Dataset records
****
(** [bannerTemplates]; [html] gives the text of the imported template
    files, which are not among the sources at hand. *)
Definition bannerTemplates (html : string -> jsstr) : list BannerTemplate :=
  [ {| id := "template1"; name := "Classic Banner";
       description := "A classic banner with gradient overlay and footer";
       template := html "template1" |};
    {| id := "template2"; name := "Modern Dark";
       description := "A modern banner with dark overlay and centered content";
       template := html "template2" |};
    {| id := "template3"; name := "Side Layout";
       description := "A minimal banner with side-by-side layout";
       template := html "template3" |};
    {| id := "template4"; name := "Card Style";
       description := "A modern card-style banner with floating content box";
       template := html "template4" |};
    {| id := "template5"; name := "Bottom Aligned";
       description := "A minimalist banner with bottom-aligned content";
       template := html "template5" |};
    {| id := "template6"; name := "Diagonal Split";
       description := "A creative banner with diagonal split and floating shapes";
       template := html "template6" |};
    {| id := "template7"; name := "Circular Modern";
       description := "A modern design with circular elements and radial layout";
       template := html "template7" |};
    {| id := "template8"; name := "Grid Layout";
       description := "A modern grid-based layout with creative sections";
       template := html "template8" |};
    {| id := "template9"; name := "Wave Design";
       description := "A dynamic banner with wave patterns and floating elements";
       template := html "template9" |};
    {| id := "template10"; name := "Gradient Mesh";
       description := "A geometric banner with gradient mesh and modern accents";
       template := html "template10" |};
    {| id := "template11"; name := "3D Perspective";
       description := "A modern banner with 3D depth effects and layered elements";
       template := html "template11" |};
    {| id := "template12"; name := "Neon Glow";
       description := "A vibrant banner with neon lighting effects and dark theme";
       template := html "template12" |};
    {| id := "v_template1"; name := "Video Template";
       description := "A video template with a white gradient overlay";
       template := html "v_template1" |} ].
****
_TO DO_
Search the data for "content". Copy each line that has it.

_RESPONSE TO THE EXERCISE_
       description := "A modern banner with dark overlay and centered content";
       description := "A modern card-style banner with floating content box";
       description := "A minimalist banner with bottom-aligned content";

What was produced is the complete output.